KIMI: Film Review
I love plenty of Steven Soderbergh films – Side Effects, Sex, Lies, and Videotape, and Magic Mike to name a few – and I can now add KIMI to the mix.
The film follows Angela Childs (Zoe Kravitz), an agoraphobic woman who works remotely as tech support for the Amygdala Corporation. Her job involves her listening to recordings of errors made by their new KIMI device (an assistant like Alexa or Siri) and writing code so the device can understand demands better. One day, she comes across a recording that she believes captures a crime. After she reports it to her higher-ups, Angela realises that she has uncovered a massive scandal and there are certain people who will stop at nothing to cover it up – and she’s no longer safe in her Seattle apartment.

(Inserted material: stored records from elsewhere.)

(** ** Deleting *)

Lemma findByIdAndDelete_connected (id : string) (w : world) :
  connected w = true ->
  Product.findByIdAndDelete id w
  = match faults w (length (trace w)) with
    | None =>
        match find (Product.has_id id) (collection w) with
        | None =>
            (Returned None,
             mkWorld true (collection w) (next_id w) (faults w)
                     (trace w ++ [FindByIdAndDelete id]) (console w))
        | Some doc =>
            (Returned (Some doc),
             mkWorld true (Product.remove_first (Product.has_id id) (collection w))
                     (next_id w) (faults w)
                     (trace w ++ [FindByIdAndDelete id]) (console w))
        end
    | Some f =>
        (Threw (DriverError f),
         mkWorld true (collection w) (next_id w) (faults w)
                 (trace w ++ [FindByIdAndDelete id]) (console w))
    end.
Proof.
  intros H.
  unfold Product.findByIdAndDelete, with_connection, bind, is_connected, round_trip.
  rewrite H. simpl. destruct (faults w (length (trace w))); simpl; [rewrite H; reflexivity |].
  destruct (find (Product.has_id id) (collection w)); simpl; rewrite H; reflexivity.
Qed.

Lemma well_formed_id_not_empty (id : string) :
  ObjectId.isValid id = true -> String.eqb id "" = false.
Proof. destruct id; [discriminate | reflexivity]. Qed.


(** The run of DELETE with a well-formed identifier on a store that
    answers. *)
Lemma DELETE_healthy_run (id : string) (w : world) :
  ObjectId.isValid id = true ->
  no_faults w ->
  exists w',
    ProductByIdRoute.DELETE id w
    = (Returned
         (match find (Product.has_id id) (collection w) with
          | Some doc =>
              NextResponse_json
                (JObj [("message", JStr "Product deleted successfully");
                       ("deletedProduct", JObj doc)]) 200
          | None => NextResponse_json (error_body "Product not found") 404
          end), w')
    /\ collection w'
       = match find (Product.has_id id) (collection w) with
         | Some _ => Product.remove_first (Product.has_id id) (collection w)
         | None => collection w
         end
    /\ no_faults w'.
Proof.
  intros Hid Hn. unfold ProductByIdRoute.DELETE.
  rewrite (well_formed_id_not_empty id Hid).
  unfold try_catch, bind at 1.
  destruct (connectToDB_healthy w Hn) as [w1 [E [Hc [Hd [_ Hn1]]]]]. rewrite E.
  rewrite Hid. cbn [negb]. unfold bind. rewrite (findByIdAndDelete_connected id w1 Hc).
  rewrite Hn1, Hd.
  destruct (find (Product.has_id id) (collection w));
    eexists; (split; [reflexivity |]); (split; [reflexivity | exact Hn1]).
Qed.



Lemma find_remove_first_none (p : document -> bool) (docs : list document) :
  length (filter p docs) <= 1 -> find p (Product.remove_first p docs) = None.
Proof.
  induction docs as [| d docs IH]; [reflexivity |].
  cbn [filter Product.remove_first]. destruct (p d) eqn:E.
  - cbn [length]. intros H. assert (H0 : filter p docs = []).
    { destruct (filter p docs); [reflexivity | cbn in H; lia]. }
    clear H IH. induction docs as [| d' docs IH]; [reflexivity |].
    cbn [filter] in H0. cbn [find]. destruct (p d'); [discriminate H0 | apply IH; exact H0].
  - intros H. cbn [find]. rewrite E. apply IH. exact H.
Qed.

(** X7.  Delete, then get.  When at most one document carries a
    well-formed identifier and the store answers, a GET by that identifier
    after a DELETE by it is answered 404, whether or not the DELETE found
    the document. *)
Theorem X7_DELETE_then_GET_is_404 (id : string) (w : world) :
  ObjectId.isValid id = true ->
  no_faults w ->
  count_id id (collection w) <= 1 ->
  responded (ProductByIdRoute.GET id (world_after (ProductByIdRoute.DELETE id w)))
  = Some (NextResponse_json (JStr "Product not found") 404).
Proof.
  intros Hid Hn Hu.
  destruct (DELETE_healthy_run id w Hid Hn) as [w' [E [Hc Hn']]].
  unfold world_after at 1. rewrite E. cbn [snd].
  rewrite (GET_by_id_healthy id w' Hid Hn'). rewrite Hc.
  destruct (find (Product.has_id id) (collection w)) eqn:F.
  - rewrite (find_remove_first_none _ _ Hu). reflexivity.
  - rewrite F. reflexivity.
Qed.

Lemma X7_DELETE_then_GET_witness :
  let w := world_after (ProductsRoute.POST sample_isUrl (mkRequest [] (Json iphone))
                          (fresh_world healthy)) in
  ObjectId.isValid "000000000000000000000000" = true
  /\ count_id "000000000000000000000000" (collection w) = 1
  /\ option_map status (responded (ProductByIdRoute.GET "000000000000000000000000" w))
     = Some 200
  /\ responded (ProductByIdRoute.GET "000000000000000000000000"
                  (world_after (ProductByIdRoute.DELETE "000000000000000000000000" w)))
     = Some (NextResponse_json (JStr "Product not found") 404).
Proof.
  intros w.
  split; [reflexivity | split; [reflexivity | split; [reflexivity |]]].
  apply (X7_DELETE_then_GET_is_404 "000000000000000000000000" w);
    [reflexivity | intros n; reflexivity | cbn; lia].
Defined.

(** ** Creating and updating *)

Section Writing.
Variable isUrl : string -> bool.

(** An accepted payload is an object and parses to its six fields. *)
Lemma accepted_parse (payload : jsvalue) :
  accepts isUrl payload = true ->
  exists props,
    payload = JObj props
    /\ Zod.safeParse isUrl productSchema payload
       = Zod.ParseSuccess (JObj (Zod.strip productSchema props)).
Proof.
  unfold accepts. intros H.
  destruct (Zod.safeParse isUrl productSchema payload) as [data |] eqn:Hp;
    [| discriminate H].
  destruct (safeParse_success isUrl payload data Hp) as [_ [_ [props [-> ->]]]].
  exists props. split; reflexivity.
Qed.



(** The document POST builds from validated data: its keys, and its
    values at the six fields. *)
Lemma new_product_shape (id : jsvalue) (props : list (string * jsvalue)) :
  accepts isUrl (JObj props) = true ->
  let data := Zod.strip productSchema props in
  let doc := ("_id", id)
               :: obj [("title", get_prop "title" data);
                       ("description", get_prop "description" data);
                       ("category", get_prop "category" data);
                       ("imageUrl", get_prop "imageUrl" data);
                       ("creator", get_prop "creator" data);
                       ("price", get_prop "price" data)] in
  map fst doc
  = ["_id"; "title"; "description"; "category"; "imageUrl"; "creator"; "price"]
  /\ forall k, In k Spec.field_names -> get_prop k doc = get_prop k props.
Proof.
  intros Ha data doc. split.
  - subst doc data.
    destruct (strip_accepted isUrl props Ha) as (t & d & c & i & p & cr & ->).
    reflexivity.
  - intros k Hk. subst doc. rewrite (new_product_fields id data k Hk).
    subst data. rewrite get_prop_strip.
    simpl in Hk.
    destruct Hk as [<- | [<- | [<- | [<- | [<- | [<- | []]]]]]]; reflexivity.
Qed.

(** The run of POST on an accepted payload with the store answering. *)
Lemma POST_healthy_run (req : request) (w : world) (props : list (string * jsvalue)) :
  body req = Json (JObj props) ->
  accepts isUrl (JObj props) = true ->
  no_faults w ->
  exists w' doc,
    ProductsRoute.POST isUrl req w
    = (Returned (NextResponse_json (JStr "product has been created") 201), w')
    /\ collection w' = collection w ++ [doc]
    /\ next_id w' = S (next_id w)
    /\ no_faults w'
    /\ map fst doc
       = ["_id"; "title"; "description"; "category"; "imageUrl"; "creator"; "price"]
    /\ forall k, In k Spec.field_names -> get_prop k doc = get_prop k props.
Proof.
  intros Hb Ha Hn.
  destruct (accepted_parse _ Ha) as [props' [Hp' Hp]].
  injection Hp' as <-.
  unfold ProductsRoute.POST, try_catch, bind at 1, req_json, bind at 1, emit.
  rewrite Hb. cbn [ret]. rewrite Hp. unfold bind at 1.
  match goal with
  | |- context [connectToDB ?w1] =>
      assert (Hn1 : no_faults w1) by exact Hn;
      destruct (connectToDB_healthy w1 Hn1) as [w2 [E [Hc [Hd [Hi Hn2]]]]];
      rewrite E; cbn [collection next_id] in Hd, Hi
  end.
  unfold bind at 1, Product.new, bind at 1, bump_id. cbn [ret].
  unfold bind at 1. rewrite save_connected by exact Hc.
  cbn [connected collection next_id faults trace console].
  rewrite Hn2. unfold prop.
  destruct (new_product_shape (JStr (Product.fresh_id (next_id w2))) props Ha)
    as [Hk Hv].
  do 2 eexists. split; [reflexivity |].
  cbn [collection next_id]. rewrite Hd, Hi. rewrite Hi in Hk, Hv.
  split; [reflexivity |]. split; [reflexivity |].
  split; [exact Hn2 |]. split; [exact Hk | exact Hv].
Qed.


End Writing.



Section Updating.
Variable isUrl : string -> bool.







(** The dashboard listing for a non-empty creator on a store that
    answers. *)
Lemma dashboard_healthy (req : request) (w : world) (a : ascii) (c : string) :
  searchParams_get "creator" (searchParams req) = Some (String a c) ->
  no_faults w ->
  responded (DashboardRoute.GET req w)
  = Some (NextResponse_json
            (JArr (map JObj (filter (created_by (String a c)) (collection w)))) 200).
Proof.
  intros Hq Hn. unfold DashboardRoute.GET. rewrite Hq. cbv zeta.
  unfold try_catch, bind at 1.
  destruct (connectToDB_healthy w Hn) as [w' [E [Hc [Hd [_ Hn']]]]]. rewrite E.
  unfold bind. rewrite (find_connected _ w' Hc). rewrite Hn', Hd.
  cbn. rewrite (filter_ext _ _ (matches_creator (String a c))). reflexivity.
Qed.

(** X12.  Create, then list by creator.  After a POST of an accepted
    payload on a store that answers, the dashboard asked for the payload's
    creator answers 200 with the products of that creator that were there
    before, followed by the one just created. *)
Theorem X12_POST_then_dashboard_lists_product
    (req query : request) (w : world) (props : list (string * jsvalue)) (c : string) :
  body req = Json (JObj props) ->
  accepts isUrl (JObj props) = true ->
  no_faults w ->
  get_prop "creator" props = Some (JStr c) ->
  searchParams_get "creator" (searchParams query) = Some c ->
  exists doc,
    collection (world_after (ProductsRoute.POST isUrl req w)) = collection w ++ [doc]
    /\ get_prop "creator" doc = Some (JStr c)
    /\ responded (DashboardRoute.GET query (world_after (ProductsRoute.POST isUrl req w)))
       = Some (NextResponse_json
                 (JArr (map JObj (filter (created_by c) (collection w) ++ [doc]))) 200).
Proof.
  intros Hb Ha Hn Hc Hq.
  destruct (POST_healthy_run isUrl req w props Hb Ha Hn)
    as (w' & doc & E & Hcol & _ & Hn' & _ & Hv).
  assert (Hd : get_prop "creator" doc = Some (JStr c)).
  { rewrite (Hv "creator") by (simpl; tauto). exact Hc. }
  assert (Hne : exists a c', c = String a c').
  { rewrite accepts_iff_acceptable in Ha. unfold Spec.acceptable in Ha.
    cbn [forallb Spec.field_names] in Ha. rewrite !andb_true_iff in Ha.
    destruct Ha as (_ & _ & _ & _ & _ & H6 & _).
    unfold Spec.satisfies, prop in H6. rewrite Hc in H6.
    destruct c as [| a c']; [discriminate H6 | exists a, c'; reflexivity]. }
  destruct Hne as (a & c' & ->).
  exists doc. unfold world_after. rewrite E. cbn [snd].
  split; [exact Hcol |]. split; [exact Hd |].
  rewrite (dashboard_healthy query w' a c' Hq Hn'). rewrite Hcol, filter_app.
  cbn [filter]. unfold created_by at 2. rewrite Hd, String.eqb_refl. reflexivity.
Qed.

At first, I thought this was going to be like The Woman in the Window – an agoraphobic woman with mental health issues who needs to leave her house to get to the bottom of a crime – but that’s pretty much where the similarities end. KIMI feels very current as it features working from home, a smart speaker, and the Covid-19 pandemic is very much still ongoing. Angela is very smart, tech-savvy and has figured out a way to do pretty much everything without leaving her flat. Plus, it’s a regular thriller – with some action towards the end – rather than a psychological one.
I loved the concept, the character of Angela, and how the sense of tension and threat escalated in the latter half – when the film stopped being contained to the apartment. The movie is only 89 minutes so it flew by and left me wanting more. It was pretty light on detail about the scandal itself so I would have liked to know more about that. We learn plenty about Angela throughout the movie – her backstory is drip-fed to us well – but I was so intrigued by her that I would have happily had some more details about her life too. More meat on its bones would have been great.
The weight of this movie rests solely on Kravitz’s shoulders – the majority of the film is just her going about her day, listening to recordings and chatting to people virtually. The world of KIMI does eventually open up but she is still the focus and she is captivating the whole time. Kravitz was terrific as this blue-haired, unusual character. There are also small appearances from Byron Bowers and Devin Ratray as her neighbours and Rita Wilson as one of the Amygdala bosses.
Soderbergh has created an exciting – if slight – thriller with a commanding performance from Kravitz. Check it out!